Quarume, stigghiola e frittula
Questo paragrafo racchiude tre ricette molto famose fra i palermitani doc, che confermano la loro esagerata passione per le interiora. Il quarumi, che in italiano si traduce con “caldume”, cioè pietanza calda, è uno dei piatti più poveri della tradizione di strada, una presenza tipica agli angoli delle strade. Il piatto è fatto dalle viscere del vitello bollite con cipolle, prezzemolo, sedano e carote in una grande pentola detta quarara: si consuma caldo e tendenzialmente in piedi.
Le stigghiola, sono invece budella di agnello o vitello, preparate anche qui da uno specialista del mestiere: lo stigghiularu, un uomo di fiducia del consumatore palermitano. Dopo essere state lavate e condite con prezzemolo e volte con la cipolla, le interiora vengono cotte sulla brace. Si consumano accompagnate da limone e condite con il sale, sempre a disposizione dei clienti.

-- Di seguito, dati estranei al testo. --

(** A socket that was closed stays closed: only the current one has events. *)
Lemma closed_quiet u i clean h :
  quiet h -> ws (refs h) = Some i -> readyAt i h = Some CONNECTING \/ readyAt i h = Some OPEN ->
  let h' := onclose u clean (set_ready CLOSED i h) in
  quiet h' /\ currentReady h' = Some CLOSED /\ reconnectAttemptsRef (refs h') = reconnectAttemptsRef (refs h)
  /\ if clean then connectionState (view h') = Disconnected /\ timers (world h') = ∅
     else if MAX_RECONNECT_ATTEMPTS <=? reconnectAttemptsRef (refs h)
     then connectionState (view h') = Failed /\ timers (world h') = ∅
     else connectionState (view h') = Disconnected
          /\ reconnectTimeoutId (refs h') = Some (nextTimer (world h))
          /\ timers (world h') =
               {[nextTimer (world h) := (u, now (world h) + reconnectDelay (reconnectAttemptsRef (refs h)))]}.
Proof.
  intros [Hset Hc Hshow] Hw Hr h'. assert (Ht : timers (world h) = ∅).
  { unfold shows, currentReady in Hshow. rewrite Hw in Hshow. cbn in Hshow. destruct Hr as [-> | ->] in Hshow; apply Hshow. }
  assert (Hset' : settled (set_ready CLOSED i h)) by (by apply set_ready_settled).
  assert (Hcl : readyAt i (set_ready CLOSED i h) = Some CLOSED).
  { rewrite readyAt_set, decide_True by done. by destruct Hr as [-> | ->]. }
  pose proof (s_mounted _ Hset) as Hm. pose proof (s_attempts _ Hset) as Ha.
  assert (Hcur : currentReady h' = Some CLOSED /\ settled h').
  { unfold h', onclose. destruct Hset' as [Hm' He Hs Ha' Hv'].
    destruct clean; [|destruct (_ <=? _)]; (split; [unfold currentReady; cbn; by rewrite Hw|split; cbn; rewrite ?Hm; done]). }
  destruct Hcur as [Hcur Hset1].
  assert (Hend : isConnected (view h') = false /\ reconnectAttemptsRef (refs h') = reconnectAttemptsRef (refs h)).
  { unfold h', onclose. destruct clean; [|cbn -[Z.leb]; destruct (_ <=? _)]; cbn; by rewrite Hm. }
  destruct Hend as [Hdis Hatt].
  assert (Hcase : if clean then connectionState (view h') = Disconnected /\ timers (world h') = ∅
     else if MAX_RECONNECT_ATTEMPTS <=? reconnectAttemptsRef (refs h)
     then connectionState (view h') = Failed /\ timers (world h') = ∅
     else connectionState (view h') = Disconnected
          /\ reconnectTimeoutId (refs h') = Some (nextTimer (world h))
          /\ timers (world h') =
               {[nextTimer (world h) := (u, now (world h) + reconnectDelay (reconnectAttemptsRef (refs h)))]}).
  { unfold h', onclose. destruct clean; cbn -[Z.leb]; [by rewrite Hm|].
    destruct (_ <=? _); cbn; rewrite ?Hm; [done|]. by rewrite Ht. }
  split_and!; [|done|done|exact Hcase]. split; [done| |].
  - rewrite Hdis. destruct clean; [|destruct (_ <=? _)]; destruct Hcase as [-> _]; done.
  - unfold shows. rewrite Hcur. destruct clean; [by destruct Hcase; left; split; [|left]|].
    destruct (_ <=? _) eqn:E; [by destruct Hcase; left; split; [|right]|]. right. bprop.
    destruct Hcase as (Hst & Hid & Htm). rewrite Hatt. split_and!; [done|lia|].
    exists (nextTimer (world h)), u, (now (world h) + reconnectDelay (reconnectAttemptsRef (refs h))).
    split_and!; [done|done|]. pose proof (delay_range (reconnectAttemptsRef (refs h)) ltac:(lia)).
    replace (now (world h')) with (now (world h)); [lia|]. unfold h', onclose. cbn -[Z.leb]. by rewrite (proj2 (Z.leb_gt _ _) E).
Qed.

Lemma shows_timer h : shows h -> one_timer h.
Proof.
  unfold shows, one_timer. destruct (currentReady h) as [[]|]; [naive_solver..|done| |];
    intros [[? _]|(_ & _ & t & u & due & ? & ? & _)]; eauto.
Qed.

(** With a timer pending, the connection is down. *)
Lemma timer_down h t p : quiet h -> timers (world h) !! t = Some p ->
  isConnected (view h) = false /\ (currentReady h = None \/ currentReady h = Some CLOSED)
  /\ reconnectAttemptsRef (refs h) < MAX_RECONNECT_ATTEMPTS /\ reconnectTimeoutId (refs h) = Some t
  /\ timers (world h) = {[t := p]} /\ p.2 <= now (world h) + MAX_RECONNECT_DELAY_MS.
Proof.
  intros [Hs Hc Hsh] Ht. unfold shows in Hsh. rewrite Hc.
  assert (Hpend : connectionState (view h) = Disconnected -> forall t' u due, reconnectTimeoutId (refs h) = Some t' ->
      timers (world h) = {[t' := (u, due)]} -> due <= now (world h) + MAX_RECONNECT_DELAY_MS ->
      bool_decide (connectionState (view h) = Connected) = false /\ reconnectTimeoutId (refs h) = Some t
      /\ timers (world h) = {[t := p]} /\ p.2 <= now (world h) + MAX_RECONNECT_DELAY_MS).
  { intros Hd t' u due Hid Htm Hdue. rewrite Htm in Ht. apply lookup_singleton_Some in Ht as [-> <-].
    rewrite Hd, bool_decide_eq_false_2 by done. done. }
  destruct (currentReady h) as [[]|]; [by destruct Hsh as [_ Hno]; rewrite Hno in Ht..|done| |];
    (destruct Hsh as [[Hno _]|(Hd & Hlt & t' & u & due & Hid & Htm & Hdue)]; [rewrite Hno in Ht; done|]);
    destruct (Hpend Hd t' u due Hid Htm Hdue) as (? & ? & ? & ?); split_and!; try done; [by right|by left].
Qed.

(** Dialling again from a quiet state that is down. *)
Lemma redial_quiet u n h :
  quiet h -> currentReady h <> Some CONNECTING -> currentReady h <> Some OPEN -> 0 <= n <= MAX_RECONNECT_ATTEMPTS ->
  quiet (connect u (setReconnectAttempt n (set_attempts n h))).
Proof.
  intros [Hset Hc Hsh] H1 H2 Hn. pose proof (s_mounted _ Hset) as Hm.
  apply connect_quiet.
  - destruct Hset as [_ He Hs Ha Hv]. split; cbn; rewrite ?Hm; done.
  - unfold shows in Hsh. cbn. rewrite Hm. cbn. rewrite Hc. apply bool_decide_eq_false. intros Hco.
    destruct (currentReady h) as [[]|]; intuition congruence.
  - exact (shows_timer h Hsh).
  - change (currentReady (setReconnectAttempt n (set_attempts n h))) with (currentReady h).
    unfold shows in Hsh. destruct (currentReady h) as [[]|]; naive_solver.
Qed.

Lemma opened_quiet i h : quiet h -> readyAt i h = Some CONNECTING -> quiet (onopen (set_ready OPEN i h)).
Proof.
  intros [Hset Hc Hsh] Hi. pose proof (s_mounted _ Hset) as Hm.
  assert (Hw : ws (refs h) = Some i) by (by eapply current_of).
  pose proof (set_ready_settled OPEN i h Hset Hw) as [_ He Hs Ha Hv].
  split; [split| |]; cbn; rewrite ?Hm; try done.
  unfold shows. change (currentReady (onopen (set_ready OPEN i h))) with (currentReady (set_ready OPEN i h)).
  unfold currentReady. change (ws (refs (set_ready OPEN i h))) with (ws (refs h)). rewrite Hw.
  cbn [mbind option_bind]. rewrite readyAt_set, decide_True, Hi by done. cbn. rewrite Hm. split; [done|].
  unfold shows, currentReady in Hsh. rewrite Hw in Hsh. cbn [mbind option_bind] in Hsh. rewrite Hi in Hsh. apply Hsh.
Qed.

(** The only socket that can close is the current one. *)
Lemma handle_closed_live i clean h h' :
  quiet h -> handle (Closed i clean) h = Some h' ->
  exists u, ws (refs h) = Some i /\ (readyAt i h = Some CONNECTING \/ readyAt i h = Some OPEN)
    /\ h' = onclose u clean (set_ready CLOSED i h).
Proof.
  intros [Hset _ Hsh]. cbn -[readyAt Z.leb]. destruct (sockets (world h) !! i) as [s|] eqn:Es; [|done].
  destruct (bool_decide (s_ready s = CLOSED)) eqn:Ed; [done|]. destruct (clean && _); [done|]. intros [= <-].
  apply bool_decide_eq_false in Ed. assert (Hr : readyAt i h = Some (s_ready s)) by (unfold readyAt; by rewrite Es).
  assert (Hw : ws (refs h) = Some i) by (by eapply current_of). exists (s_url s). split_and!; [done| |done].
  unfold shows, currentReady in Hsh. rewrite Hw in Hsh. cbn [mbind option_bind] in Hsh. rewrite Hr in *.
  destruct (s_ready s); naive_solver.
Qed.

Anche la frittola è particolarmente povera: ricavata dalla lavorazione delle ossa e degli scarti delle macellerie e messa a cuocere per lungo tempo, in modo da far staccare i residui di carne dalle ossa e dalle cartilagini e far ammorbidire il tutto. I pezzetti di carne, cartilagini e calli vengono fritte nello strutto e insaporiti con alloro, zafferano e altre spezie. Le frittole si conservano in un cesto e si possono mangiare sole o in un panino, rigorosamente coperte da succo di limone. Insieme alla meusa, la frittola è la colazione del palermitano dallo stomaco forte.
Mussu e carcagnolu
Infine, altri due piatti di strada per i veri amatori dei piatti tipici, creati degli scarti delle famiglie nobiliari palermitani: in quinto quarto dell’animale, piedi, testa e muso del maiale. Una volta puliti e lessati, vengono fatti raffreddare e tagliati a pezzettini che l’avventore può mangiare con le mani, intingendoli nel sale, col metodo conosciuto come a stricasali. Nella versione moderna dei ristoranti cittadini vengono spesso serviti conditi con olio e accompagnati da insalata fresca.